Blade Runner

2021, May 10    

I’ve read a lot of cyberpunk, but I haven’t seen many cyberpunk movies, so I took a look at the Cyberpunk Subreddit wiki’s list.

The list starts with Blade Runner (1982), directed by Ridley Scott. I watched this a long time ago and really didn’t like it - I found it very slow and hard to follow. Since then, I’ve got a whole lot older, and I’ve seen and read a lot of sci-fi, so I thought it was time to give it another shot.

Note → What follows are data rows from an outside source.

(** * FaceShield: the blur and compositing pipeline of [blur-faces.js]

    A shallow embedding of [separableGaussianBlur], of the image part of
    [blurFaces] and of the command line of the script, followed by the
    properties proved about them.

    Conventions of the embedding.
    - A JavaScript number is a rational [Q], or [NaN] (what arithmetic on
      [undefined] yields, the value of an out-of-range typed-array read).
      A [Float32Array] store goes through [Math_fround], a
      [Uint8ClampedArray] store through [ToUint8Clamp].
    - The rounding of double arithmetic, [binary64], is written out where
      a result is turned into an integer (lines 37-38: [sigma] and the
      half-width of the kernel) and in [expandBox64], the expanded box as
      the code computes it. The weighted sums of the blur and the box
      [expandBox] of the compositing model are exact; the theorems on them
      carry either an explicit tolerance for the float32 stores or a
      margin of whole pixels.
    - [Math.exp] and the float32 rounding are the two members of the class
      [JSMath]; the theorems state which of their properties they use.
    - Typed arrays live in a heap ([gmap] from locations to arrays) threaded
      by a state monad, so allocation, in-place writes and aliasing are
      explicit.
    - A canvas bitmap is a value: a list of premultiplied RGBA pixels with
      exact rational channels in the unit interval.
    - The file system and the path functions of Node are the members of the
      class [NodeHost]. *)

From Stdlib Require Import ZArith QArith Qround Qabs Qminmax Qpower Lia Lqa.
From stdpp Require Import base strings list gmap.

Open Scope Z_scope.

(** ** JavaScript numbers *)

Inductive jsnum : Type :=
  | Num (q : Q)
  | NaN.

Definition jadd (a b : jsnum) : jsnum :=
  match a, b with
  | Num p, Num q => Num (p + q)%Q
  | _, _ => NaN
  end.

Definition jmul (a b : jsnum) : jsnum :=
  match a, b with
  | Num p, Num q => Num (p * q)%Q
  | _, _ => NaN
  end.

(** Division by zero gives an infinity or NaN in JavaScript; neither is a
    rational, both are collapsed into [NaN]. *)
Definition jdiv (a b : jsnum) : jsnum :=
  match a, b with
  | Num p, Num q => if Qeq_bool q 0 then NaN else Num (p / q)%Q
  | _, _ => NaN
  end.

(** The two primitives of the host that are not rational functions. *)
Class JSMath : Type := {
  Math_exp : Q -> Q;
  Math_fround : Q -> Q
}.

(** Rounding to the nearest integer, ties to the even one. *)
Definition round_half_even (q : Q) : Z :=
  let f := Qfloor q in
  match (q ?= inject_Z f + (1 # 2))%Q with
  | Lt => f
  | Gt => f + 1
  | Eq => if Z.even f then f else f + 1
  end.

(** ECMAScript ToUint8Clamp: NaN goes to 0, the value is clamped to
    [0, 255], then rounded to the nearest integer, ties to even. *)
Definition ToUint8Clamp (v : jsnum) : Z :=
  match v with
  | NaN => 0
  | Num q => round_half_even (Qmin (Qmax q 0) 255)
  end.

(** ** Double precision

    The binary exponent of a rational that is not zero: [e] with
    [2^e <= |x| < 2^(e+1)]. *)
Definition binade (x : Q) : Z :=
  let e0 := Z.log2 (Z.abs (Qnum x)) - Z.log2 (Zpos (Qden x)) in
  if Qle_bool (2 ^ e0) (Qabs x) then e0 else e0 - 1.

(** The binary64 number nearest to [x], ties to even: what an arithmetic
    operation of JavaScript returns when its exact result is [x]. The
    significand has 53 bits; overflow and the subnormal range, which the
    sizes of an image do not reach, are left out. *)
Definition binary64 (x : Q) : Q :=
  if Qeq_bool x 0 then 0%Q
  else
    let s := 52 - binade x in
    (inject_Z (round_half_even (x * 2 ^ s)) * 2 ^ (- s))%Q.

(** Relative error of one rounding to binary64: 2^-53. *)
Definition eps64 : Q := 1 # 9007199254740992.

(** ** Typed arrays and the heap *)

Inductive array_kind : Type :=
  | Float32Array
  | Uint8ClampedArray.

(** The conversion a store into an array of the given kind applies. *)
Definition coerce `{JSMath} (k : array_kind) (v : jsnum) : jsnum :=
  match k with
  | Float32Array =>
      match v with
      | Num q => Num (Math_fround q)
      | NaN => NaN
      end
  | Uint8ClampedArray => Num (inject_Z (ToUint8Clamp v))
  end.

Record typed_array : Type := TypedArray {
  ta_kind : array_kind;
  ta_data : list jsnum
}.

(** [a[i]] used as a number: [undefined] (out of range) becomes [NaN]. *)
Definition ta_get (a : typed_array) (i : Z) : jsnum :=
  if decide (0 <= i) then default NaN (ta_data a !! Z.to_nat i) else NaN.

(** [a[i] = v]: converted by the array kind; ignored out of range. *)
Definition ta_set `{JSMath} (a : typed_array) (i : Z) (v : jsnum) : typed_array :=
  if decide (0 <= i)
  then TypedArray (ta_kind a) (<[Z.to_nat i := coerce (ta_kind a) v]> (ta_data a))
  else a.

Definition loc : Type := positive.

Abbreviation heap := (gmap loc typed_array).

(** State monad over the heap. *)
Definition M (A : Type) : Type := heap -> A * heap.

Definition ret {A} (a : A) : M A := fun st => (a, st).

Definition bind {A B} (m : M A) (f : A -> M B) : M B :=
  fun st => let (a, st') := m st in f a st'.

Notation "'do' x <- m ; k" := (bind m (fun x => k))
  (at level 10, x pattern, m at level 100, k at level 200,
   format "'[v' 'do'  x  <-  m ; '/' k ']'").
Notation "m ;;; k" := (bind m (fun _ => k))
  (at level 100, k at level 200, right associativity).

(** [new Float32Array(n)] / [new Uint8ClampedArray(n)]: a fresh location
    holding [n] zeros. *)
Definition new_array (k : array_kind) (n : nat) : M loc :=
  fun st =>
    let l := fresh (dom st) in
    (l, <[l := TypedArray k (replicate n (Num 0))]> st).

Definition array_length (l : loc) : M nat :=
  fun st => (from_option (fun a => length (ta_data a)) 0%nat (st !! l), st).

Definition load (l : loc) (i : Z) : M jsnum :=
  fun st => (from_option (fun a => ta_get a i) NaN (st !! l), st).

Definition store `{JSMath} (l : loc) (i : Z) (v : jsnum) : M unit :=
  fun st =>
    (tt, match st !! l with
         | Some a => <[l := ta_set a i v]> st
         | None => st
         end).

(** A [for] loop over the listed index values, carrying the loop-local
    variables [s]. *)
Fixpoint forM {X S} (xs : list X) (body : X -> S -> M S) (s : S) : M S :=
  match xs with
  | [] => ret s
  | x :: xs' => do s' <- body x s ; forM xs' body s'
  end.

(** ** The Gaussian kernel (lines 37-47 of [separableGaussianBlur])

    Lines 37-38: the quotient [radius / 2.5] and the product [sigma * 3]
    are doubles, so each is rounded to binary64; [Math.max] and [Math.ceil]
    are exact on doubles, and so is [kHalf * 2 + 1] on the integers that
    occur. *)

Definition sigma_of (radius : Q) : Q := Qmax 1 (binary64 (radius / (5 # 2))).

Definition kHalf_of (radius : Q) : Z := Qceiling (binary64 (sigma_of radius * 3)).

Definition kLen_of (radius : Q) : Z := kHalf_of radius * 2 + 1.

Definition gaussKernel `{JSMath} (radius : Q) : M loc :=
  let sigma := sigma_of radius in
  let kHalf := kHalf_of radius in
  let kLen := kHalf * 2 + 1 in
  do kernel <- new_array Float32Array (Z.to_nat kLen) ;
  do kSum <- forM (seqZ 0 kLen) (fun i kSum =>
            let x := inject_Z (i - kHalf) in
            store kernel i (Num (Math_exp (- (x * x) / (2 * sigma * sigma))%Q)) ;;;
            do ki <- load kernel i ;
            ret (jadd kSum ki)) (Num 0) ;
  forM (seqZ 0 kLen) (fun i (_ : unit) =>
     do ki <- load kernel i ;
     store kernel i (jdiv ki kSum)) tt ;;;
  ret kernel.

(** ** The separable blur *)

Definition separableGaussianBlur `{JSMath}
    (src : loc) (w h : Z) (radius : Q) : M loc :=
  let kHalf := kHalf_of radius in
  let kLen := kHalf * 2 + 1 in
  do kernel <- gaussKernel radius ;
  do n <- array_length src ;
  do tmp <- new_array Float32Array n ;
  do out <- new_array Uint8ClampedArray n ;
  (* horizontal pass: src -> tmp *)
  forM (seqZ 0 h) (fun row (_ : unit) =>
    forM (seqZ 0 w) (fun col (_ : unit) =>
      do (r, g, b, a) <- forM (seqZ (- kHalf) kLen) (fun k '(r, g, b, a) =>
          let sc := Z.min (w - 1) (Z.max 0 (col + k)) in
          let idx := (row * w + sc) * 4 in
          do wt <- load kernel (k + kHalf) ;
          do s0 <- load src idx ;
          do s1 <- load src (idx + 1) ;
          do s2 <- load src (idx + 2) ;
          do s3 <- load src (idx + 3) ;
          ret (jadd r (jmul s0 wt), jadd g (jmul s1 wt),
               jadd b (jmul s2 wt), jadd a (jmul s3 wt)))
        (Num 0, Num 0, Num 0, Num 0) ;
      let oi := (row * w + col) * 4 in
      store tmp oi r ;;; store tmp (oi + 1) g ;;;
      store tmp (oi + 2) b ;;; store tmp (oi + 3) a) tt) tt ;;;
  (* vertical pass: tmp -> out *)
  forM (seqZ 0 w) (fun col (_ : unit) =>
    forM (seqZ 0 h) (fun row (_ : unit) =>
      do (r, g, b, a) <- forM (seqZ (- kHalf) kLen) (fun k '(r, g, b, a) =>
          let sr := Z.min (h - 1) (Z.max 0 (row + k)) in
          let idx := (sr * w + col) * 4 in
          do wt <- load kernel (k + kHalf) ;
          do s0 <- load tmp idx ;
          do s1 <- load tmp (idx + 1) ;
          do s2 <- load tmp (idx + 2) ;
          do s3 <- load tmp (idx + 3) ;
          ret (jadd r (jmul s0 wt), jadd g (jmul s1 wt),
               jadd b (jmul s2 wt), jadd a (jmul s3 wt)))
        (Num 0, Num 0, Num 0, Num 0) ;
      let oi := (row * w + col) * 4 in
      store out oi r ;;; store out (oi + 1) g ;;;
      store out (oi + 2) b ;;; store out (oi + 3) a) tt) tt ;;;
  ret out.
(** X13: once a method has sent its request, the reply decides the
    result: an exception of the session is raised again unchanged, a
    dictionary without [response] raises [KeyError], a dictionary with it
    gives its value. *)
Theorem reply_decides_result qc session c t evs m p ps js :
  (run_call qc session c t).2 = t ++ evs →
  Request m p ps js ∈ evs →
  (run_call qc session c t).1
  = session m p ps js ≫= (fun reply => member reply "response")
  ∧ (∀ e, session m p ps js = Raise e →
     (run_call qc session c t).1 = Raise e)
  ∧ (∀ d, session m p ps js = Ok (VDict d) → d !! "response" = None →
     (run_call qc session c t).1 = Raise (KeyError "response"))
  ∧ (∀ d r, session m p ps js = Ok (VDict d) → d !! "response" = Some r →
     (run_call qc session c t).1 = Ok r).
Proof.
  intros Hevs Hin.
  assert ((run_call qc session c t).1
    = session m p ps js ≫= (fun reply => member reply "response")) as Heq.
  { destruct (run_call_cases qc session c t)
      as [(e & pre & Hrun & Hpre)|(pre & m' & p' & ps' & js' & Hrun & Hpre)];
      rewrite Hrun in Hevs |- *; simpl in *.
    - apply app_inv_head in Hevs as <-.
      rewrite Forall_forall in Hpre. by apply Hpre in Hin.
    - rewrite <-app_assoc in Hevs. apply app_inv_head in Hevs as <-.
      apply elem_of_app in Hin as [Hin|Hin].
      + rewrite Forall_forall in Hpre. by apply Hpre in Hin.
      + apply list_elem_of_singleton in Hin. by simplify_eq. }
  split_and!; [done|..].
  - intros e He. by rewrite Heq, He.
  - intros d Hd Hr. rewrite Heq, Hd. simpl. unfold getitem. by rewrite Hr.
  - intros d r Hd Hr. rewrite Heq, Hd. simpl. unfold getitem. by rewrite Hr.
Qed.
(** The loop of the upsert script over a datastore that does not fail: the
    batches it writes, newest first, are the transformed rows after the
    cursor cut into pages, and it fetches once more than it writes. *)
Lemma upsert_loop_clean_log fuel : ∀ st w,
  faults w = [] →
  NoDup (map Src.id (source w)) →
  Forall well_typed (source w) →
  (length (pending (lastId st) (source w)) < fuel)%nat →
  ∃ st' w' ds batches,
    loop (Upsert.iteration tz) fuel st w = (Ret st', w')
    ∧ map_transformRow tz (pending (lastId st) (source w)) = Ok ds
    ∧ faults w' = []
    ∧ totalErrors st' = totalErrors st
    ∧ upserts (log w') = batches ++ upserts (log w)
    ∧ concat (reverse batches) = ds
    ∧ Forall (λ b, (0 < length b ≤ BATCH_SIZE)%nat) batches
    ∧ length batches = pages (length (pending (lastId st) (source w)))
    ∧ length (fetches (log w'))
      = (length (fetches (log w)) + S (length batches))%nat
    ∧ totalProcessed st'
      = totalProcessed st
        + Z.of_nat (length (pending (lastId st) (source w)))
    ∧ totalUpserted st'
      = totalUpserted st
        + Z.of_nat (length (pending (lastId st) (source w))).
Proof.
  induction fuel as [|fuel IH]; intros st w Hf Hnd Hwt Hfuel; [lia|].
  simpl loop.
  destruct (pending (lastId st) (source w)) as [|p ps] eqn:Hp.
  - rewrite (bind_Ret _ _ _ _ _ (upsert_iteration_clean_empty tz st w Hf Hp)).
    eexists st, _, [], []. split; [reflexivity|]. simpl.
    repeat split; try done; try lia.
  - set (rows := take BATCH_SIZE (p :: ps)).
    destruct (last_is_Some rows) as [_ [r Hr]].
    { unfold rows, BATCH_SIZE. done. }
    destruct (map_transformRow_returns tz rows) as [ds1 Hds1].
    { apply Forall_forall. intros x Hx%subseteq_take.
      rewrite <- Hp in Hx. apply elem_of_pending in Hx as [_ Hx].
      by apply (proj1 (Forall_forall _ _) Hwt). }
    assert (take BATCH_SIZE (pending (lastId st) (source w)) = rows) as Hpg.
    { by rewrite Hp. }
    rewrite (bind_Ret _ _ _ _ _
               (upsert_iteration_clean tz st w rows ds1 r Hf Hpg Hr Hds1)).
    set (st1 := {| lastId := Src.id r |}).
    set (w1 := {| dest := upsert_rows ds1 (dest w) |}).
    assert (pending (lastId st1) (source w1) = drop BATCH_SIZE (p :: ps))
      as Hnext.
    { change (pending (Src.id r) (source w) = drop BATCH_SIZE (p :: ps)).
      rewrite <- Hp. apply pending_next; [done|]. by rewrite Hp. }
    assert (length rows = Nat.min BATCH_SIZE (length (p :: ps))) as Hlr.
    { unfold rows. apply length_take. }
    pose proof (map_transformRow_length tz rows ds1 Hds1) as Hl1.
    destruct (IH st1 w1)
      as (st' & w' & ds2 & bs & Hrun & Hds2 & Hf' & He & Hup & Hcat & Hsz
          & Hnb & Hnf & Hproc & Hups); try done.
    { rewrite Hnext, length_drop. cbn [length] in *. unfold BATCH_SIZE. lia. }
    rewrite Hnext in Hds2, Hnb, Hproc, Hups. rewrite length_drop in *.
    exists st', w', (ds1 ++ ds2), (bs ++ [ds1]). split; [done|].
    split.
    { rewrite <- (take_drop BATCH_SIZE (p :: ps)).
      by apply map_transformRow_app. }
    do 2 (split; [done|]).
    split; [by rewrite Hup, <- app_assoc|].
    split; [rewrite reverse_app; simpl; by rewrite Hcat|].
    split.
    { apply Forall_app. split; [done|]. constructor; [|constructor].
      cbn [length] in *. unfold BATCH_SIZE in *. lia. }
    split.
    { rewrite length_app, Hnb. simpl. rewrite Nat.add_1_r.
      symmetry. apply pages_step. simpl. lia. }
    split.
    { rewrite Hnf, length_app. simpl. lia. }
    unfold st1 in Hproc, Hups.
    cbn [totalProcessed totalUpserted length] in *. unfold BATCH_SIZE in *.
    split; lia.
Qed.
(** * OracleCI: a shallow embedding of
    tigramite/independence_tests/oracle_conditional_independence.py

    Python values are modelled as follows.
    - A node [(var, lag)] is a pair of integers.
    - A Python dict with integer keys (links, children, the ancestors) is an
      association list; a lookup of a missing key raises [KeyError].
    - The search dicts [pred] and [succ] map a node to a small dict whose keys
      are [None], ['tail'] and ['arrowhead']; this is the record [entry].
    - Exceptions are the constructor [Raise] of [outcome]; every [while] loop
      of the source receives a fuel argument and a loop that has not finished
      when the fuel is spent yields [OutOfFuel].  A Python computation that
      never returns is one whose model yields [OutOfFuel] for every fuel. *)

From Stdlib Require Import ZArith List Bool QArith Ascii String Lia.
From Stdlib Require Import Sorting.Sorted.
Import ListNotations.
Open Scope Z_scope.

(** ** Outcomes: results, Python exceptions, exhausted fuel *)

Inductive py_error := KeyError | IndexError | ValueError | NameError.

Inductive outcome (A : Type) : Type :=
| Ok (a : A)
| Raise (e : py_error)
| OutOfFuel.
Arguments Ok {A} a.
Arguments Raise {A} e.
Arguments OutOfFuel {A}.

Definition bind {A B : Type} (m : outcome A) (k : A -> outcome B) : outcome B :=
  match m with
  | Ok a => k a
  | Raise e => Raise e
  | OutOfFuel => OutOfFuel
  end.

Notation "x <- m ;; k" := (bind m (fun x => k))
  (at level 61, m at next level, right associativity).
Notation "' p <- m ;; k" := (bind m (fun x => match x with p => k end))
  (at level 61, p pattern, m at next level, right associativity).

(** ** Nodes and Python containers *)

Definition node : Type := (Z * Z)%type.

Definition node_eqb (a b : node) : bool :=
  (fst a =? fst b) && (snd a =? snd b).

(** [a in l] for a list of nodes. *)
Definition mem (a : node) (l : list node) : bool := existsb (node_eqb a) l.

(** [range(n)] as a list of integers. *)
Definition zrange (n : Z) : list Z := map Z.of_nat (seq 0 (Z.to_nat n)).

(** [list(OrderedDict.fromkeys(l))]: first occurrences, in order. *)
Fixpoint dedup_aux (seen : list node) (l : list node) : list node :=
  match l with
  | [] => []
  | a :: l' => if mem a seen then dedup_aux seen l' else a :: dedup_aux (seen ++ [a]) l'
  end.
Definition dedup (l : list node) : list node := dedup_aux [] l.

(** A dict with integer keys. *)
Definition zdict (A : Type) : Type := list (Z * A).

Fixpoint dget {A : Type} (d : zdict A) (k : Z) : outcome A :=
  match d with
  | [] => Raise KeyError
  | (k', v) :: d' => if k =? k' then Ok v else dget d' k
  end.

Fixpoint dhas {A : Type} (d : zdict A) (k : Z) : bool :=
  match d with
  | [] => false
  | (k', _) :: d' => (k =? k') || dhas d' k
  end.

(** [d[k] = v]: replaces the value in place, or adds the key at the end. *)
Fixpoint dset_aux {A : Type} (d : zdict A) (k : Z) (v : A) : zdict A :=
  match d with
  | [] => []
  | (k', v') :: d' => if k =? k' then (k', v) :: d' else (k', v') :: dset_aux d' k v
  end.
Definition dset {A : Type} (d : zdict A) (k : Z) (v : A) : zdict A :=
  if dhas d k then dset_aux d k v else d ++ [(k, v)].

(** [d[k].append(x)] *)
Definition dappend {A : Type} (d : zdict (list A)) (k : Z) (x : A) : outcome (zdict (list A)) :=
  v <- dget d k ;; Ok (dset d k (v ++ [x])).

(** ** Links

    An entry of [links[j]] is either [(i, tau)] or [((i, tau), coeff, func)];
    the function is never read by this module and is not represented. *)

Inductive link_props :=
| LP2 (i tau : Z)
| LP3 (i tau : Z) (coeff : Q).

(** The source's [if len(link_props) == 3: ... else: ...] *)
Definition link_view (lp : link_props) : Z * Z * Q :=
  match lp with
  | LP2 i tau => (i, tau, 1%Q)
  | LP3 i tau coeff => (i, tau, coeff)
  end.

Definition links_t : Type := zdict (list link_props).

(** [OracleCI._get_lagged_parents] *)
Definition _get_lagged_parents (links : links_t) (var_lag : node) (exclude_contemp : bool)
  : outcome (list node) :=
  let (var, lag) := var_lag in
  lps <- dget links var ;;
  Ok (flat_map (fun lp =>
        let '(i, tau, coeff) := link_view lp in
        if negb (Qeq_bool coeff 0) then
          if negb (exclude_contemp && (lag =? 0)) then [(i, lag + tau)] else []
        else []) lps).

Definition children_t : Type := zdict (list (Z * Z)).

(** [OracleCI._get_children] *)
Definition _get_children (links : links_t) : outcome children_t :=
  let N := Z.of_nat (List.length links) in
  fold_left (fun acc j =>
      children <- acc ;;
      lps <- dget links j ;;
      fold_left (fun acc2 lp =>
          children2 <- acc2 ;;
          let '(i, tau, coeff) := link_view lp in
          if negb (Qeq_bool coeff 0) then dappend children2 i (j, Z.abs tau)
          else Ok children2) lps (Ok children))
    (zrange N) (Ok (map (fun j => (j, [])) (zrange N))).

(** [OracleCI._get_lagged_children] *)
Definition _get_lagged_children (var_lag : node) (children : children_t) (exclude_contemp : bool)
  : outcome (list node) :=
  let (var, lag) := var_lag in
  cs <- dget children var ;;
  Ok (flat_map (fun c =>
        let '(k, tau) := c in
        if negb (exclude_contemp && (tau =? 0)) then [(k, lag + tau)] else []) cs).

(** A dict with node keys. *)
Definition ndict (A : Type) : Type := list (node * A).

Fixpoint nget {A : Type} (d : ndict A) (k : node) : option A :=
  match d with
  | [] => None
  | (k', v) :: d' => if node_eqb k k' then Some v else nget d' k
  end.
(** * Event sourcing: the event record, the in-memory store, the read paths of
    the bbolt, esdb and sql backends, and the snapshot handler.

    The Go sources are embedded as executable Rocq functions.  Go slices are
    lists, [map[string][]Event] is a [gmap string (list Event)], [uint64]
    versions are [N], and a Go function returning [(value, error)] returns an
    [outcome], which also records a run-time panic. *)

From Stdlib Require Import NArith ZArith Lia Ascii.
From stdpp Require Import base option list sorting gmap strings.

It’s still a slow movie, but this time around I have an appreciation for how that can be a good thing: this movie is tense and the atmosphere is incredible. I think that it’s true that a movie with the same pacing, released today, wouldn’t be well received, but that doesn’t mean it isn’t an incredible work of art. Ultimately I think it holds up remarkably well: Blade Runner is almost 40 years old and while that age clearly marks it as a product of a different time, it still works as a piece of fiction and as a movie and doesn’t require much tolerance to enjoy it for what it is.

What caught me this time around was how much I’ve seen Blade Runner in pretty much everything that’s come since. This was the start of the aesthetic that’s been a part of so much media I’ve enjoyed - the bright video screens and neon lights shining through the rain, the grubby streets. So many movies and games started here! The score is also absolutely familiar: Wikipedia tells me that this movie’s soundtrack has been sampled more than any other in the 20th century and I don’t doubt it. I’ve heard it all before, chopped up, in a thousand techno tracks that I can’t remember.

Cyberpunk has at least some of its roots in posthumanism but it’s been a while since I saw anything focused on it. The replicants in Blade Runner are an interesting commentary on how we can attempt to limit our human-like creations, tie them down to our form, but they’ll rebel and grow beyond us. By the end of the movie, Roy is distinctly un-human: it’s clear that our attempts to create a true replica failed.